# Applications de DIMSUM

In [None]:
! pip install -e ../

* Restart Kernel to import lib (may needed)

In [None]:
import numpy as np
import scipy as sc
import scipy.sparse as sp
import random
from collections import defaultdict
from pyspark.sql import SparkSession
from pyspark.mllib.linalg.distributed import MatrixEntry, CoordinateMatrix
from numpy import linalg as LA
from collections import Counter

In [None]:
from dimsum.utils.dimsum import *

In [None]:
spark = (
    SparkSession.builder.appName("Cloud computing ENSAE project")
    .master("local[5]")
    .getOrCreate()
)
sc = spark.sparkContext

## Régression linéaire en "haute dimension" (nombre de lignes >>> nombre de colonnes)
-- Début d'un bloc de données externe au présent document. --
(** X24.  The history page shows a stored analysis once.  With an
    analysis in local storage that parses, mounting the page puts the
    parsed value into the latest-analysis cell and removes the stored text
    (and loads the cases); a page mounted after that finds nothing to show:
    its latest-analysis cell stays what it was and storage is not touched
    again. *)
Theorem last_analysis_shown_once
    (st : PatientHistoryPage.State) (e : Env) (s : string) (v : jsval) (o : outcome) :
  store e !! "lastAnalysis" = Some s -> nonempty s = true -> JSON_parse s = Ok v ->
  let w := run (PatientHistoryPage.useEffect JSON_parse o) st e in
  Component.cells (fst w) PatientHistoryPage.latestAnalysis = v
  /\ store (snd w) = delete "lastAnalysis" (store e)
  /\ Component.calls (fst w) = (Component.calls st ++ [PatientHistoryPage.GetCases])%list
  /\ forall st2 o2,
       let w2 := run (PatientHistoryPage.useEffect JSON_parse o2) st2 (snd w) in
       Component.cells (fst w2) PatientHistoryPage.latestAnalysis
       = Component.cells st2 PatientHistoryPage.latestAnalysis
       /\ store (snd w2) = store (snd w).
Proof.
  intros Hl Hne Hp w.
  destruct (history_mount_result st e s v o Hl Hne Hp) as (Hw & H1 & H2).
  fold w in Hw, H1, H2.
  split; [exact H1 |]. split; [exact H2 |].
  split.
  { rewrite Hw. unfold run. rewrite history_fetchCases_run. simpl.
    destruct o as [msg | [|] [msg | d]]; reflexivity. }
  intros st2 o2.
  assert (store (snd w) !! "lastAnalysis" = None) as Hnone.
  { rewrite H2. apply lookup_delete_eq. }
  generalize dependent (snd w). intros e1 _ Hnone. cbv zeta. unfold run.
  rewrite (history_mount_plain st2 e1 o2 Hnone).
  rewrite history_fetchCases_run. simpl.
  split; [destruct o2 as [msg | [|] [msg | d]]; reflexivity | reflexivity].
Qed.

Lemma handleUpload_stores_analysis (up : UploadScansPage.State) (e : Env) (data : jsval)
    (s : string) :
  store e !! "symptoms" = Some s -> nonempty s = true -> nullish data = false ->
  store (snd (run (UploadScansPage.handleUpload ToString JSON_stringify
                     (Resp true (Json data))) up e)) !! "lastAnalysis"
  = Some (JSON_stringify data).
Proof.
  intros Hsym Hne Hd.
  unfold run, UploadScansPage.handleUpload. unfold mbind, M_bind.
  unfold bind at 1 2, page, getItem. simpl. rewrite Hsym. simpl. rewrite Hne.
  rewrite andb_false_r.
  unfold finally, try_catch, fetch, send, settle, res_json, UploadScansPage.errorStatus,
    UploadScansPage.setLoading, UploadScansPage.setStatus, modify, modify_env,
    setItem, navigate, getProp, when, mret, M_ret, ret, throw, bind.
  simpl. rewrite Hd. simpl.
  destruct (truthy (getOwn data "predictions")
            && negb (Nat.eqb (length (Object_keys (getOwn data "predictions"))) 0)),
    (truthy (getOwn data "image_url")), (truthy (getOwn data "gradcam_url")),
    (truthy (getOwn data "case_id")); simpl;
    rewrite ?lookup_insert_ne by discriminate; apply lookup_insert_eq.
Qed.

Lemma handleSkipScan_stores_analysis (up : UploadScansPage.State) (e : Env) (data : jsval)
    (s : string) :
  store e !! "symptoms" = Some s -> nonempty s = true -> nullish data = false ->
  store (snd (run (UploadScansPage.handleSkipScan ToString JSON_stringify
                     (Resp true (Json data))) up e)) !! "lastAnalysis"
  = Some (JSON_stringify data).
Proof.
  intros Hsym Hne Hd.
  unfold run, UploadScansPage.handleSkipScan.
  unfold mbind, M_bind, bind, getItem. simpl. rewrite Hsym. unfold if_item.
  rewrite Hne. simpl. unfold getProp. rewrite Hd. simpl.
  rewrite !lookup_delete_ne by discriminate. apply lookup_insert_eq.
Qed.

(** X25.  What a submission brings back is what the history page shows:
    after an accepted "Upload & Analyze" or "Skip Scan" the response is
    in local storage as text, and a history page mounted next shows that
    text read back, and clears it. *)
Theorem submitted_analysis_reaches_history
    (up : UploadScansPage.State) (e : Env) (data v : jsval) (s : string) :
  store e !! "symptoms" = Some s -> nonempty s = true -> nullish data = false ->
  nonempty (JSON_stringify data) = true ->
  JSON_parse (JSON_stringify data) = Ok v ->
  let upload := UploadScansPage.handleUpload ToString JSON_stringify (Resp true (Json data)) in
  let skip := UploadScansPage.handleSkipScan ToString JSON_stringify (Resp true (Json data)) in
  forall e1, e1 = snd (run upload up e) \/ e1 = snd (run skip up e) ->
  forall hst o,
    let w := run (PatientHistoryPage.useEffect JSON_parse o) hst e1 in
    Component.cells (fst w) PatientHistoryPage.latestAnalysis = v
    /\ store (snd w) !! "lastAnalysis" = None.
Proof.
  intros Hsym Hne Hd Hj Hp upload skip e1 He1 hst o w.
  assert (store e1 !! "lastAnalysis" = Some (JSON_stringify data)) as Hl.
  { destruct He1 as [-> | ->].
    - apply (handleUpload_stores_analysis up e data s Hsym Hne Hd).
    - apply (handleSkipScan_stores_analysis up e data s Hsym Hne Hd). }
  destruct (history_mount_result hst e1 _ v o Hl Hj Hp) as (_ & H1 & H2).
  split; [exact H1 |]. subst w. rewrite H2. apply lookup_delete_eq.
Qed.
### Génération des données 

Nous allons générer des données de poids en fonction de la taille^2 avec un IMC=25 avec des données bruités

$ poids(kg)= (IMC=25)*taille^2(m)+ \sum^n_{i=1} Bruit_i$

In [None]:
def generate_data(
    number_of_observation: int,
    number_of_perturbations: int,
    number_of_col: int,
    beta: int = 25,
):
    poids = np.random.uniform(10, 100, number_of_observation)
    taille_carre = poids / 25
    listMatrixEntry = [
        MatrixEntry(i, 0, taille_carre[i]) for i in range(len(taille_carre))
    ]
    listMatrixEntryPerturbation = [
        MatrixEntry(i, j, random_value)
        for i, j, random_value in zip(
            np.random.uniform(0, number_of_observation, number_of_perturbations),
            np.random.uniform(1, number_of_col, number_of_perturbations),
            np.random.rand(number_of_perturbations),
        )
    ]
    return poids, listMatrixEntry+listMatrixEntryPerturbation

In [None]:
M=int(1e6)
N=int(1e3)
L=int(1e6)

In [None]:
Y,X=generate_data(M, L, N)

In [None]:
entries = sc.parallelize(X)
mat = CoordinateMatrix(entries, M, N)
# Entries may have duplicate key (0,1, 10) and (0,1, 30), we want to sum for demo purpose (0,1,10+30)
mat = mat.entries.map(lambda e: ((e.i,e.j),e.value)).reduceByKey(lambda x,y:x+y).map(lambda e: (e[0][0],e[0][1],e[1])).collect()
mat = CoordinateMatrix(sc.parallelize(list(map(lambda e: MatrixEntry(*e),mat))), M, N)

## Cosine similarity

In [None]:
sorted(mat.toRowMatrix().columnSimilarities().entries.collect(),key=lambda me: me.value, reverse=True)[:10]

In [None]:
row_magnitude=mat.entries.map(lambda e: (e.i,e.value)).reduceByKey(lambda x,y:max(x,y))
norm_mat=mat.entries.map(lambda e: (e.i,(e.j,e.value))).join(row_magnitude).map(lambda e: (e[0],e[1][0][0],e[1][0][1]/e[1][1])).collect()
norm_mat = CoordinateMatrix(sc.parallelize(list(map(lambda e: MatrixEntry(*e),norm_mat))), M, N)

In [None]:
dotproduct = coordinateMatrixMultiply(norm_mat.transpose(), norm_mat)
list_dotproduct=sorted(dotproduct.collect())

In [None]:
#sp.linalg.inv(list_repr_to_sp_csc(list_dotproduct,M,N))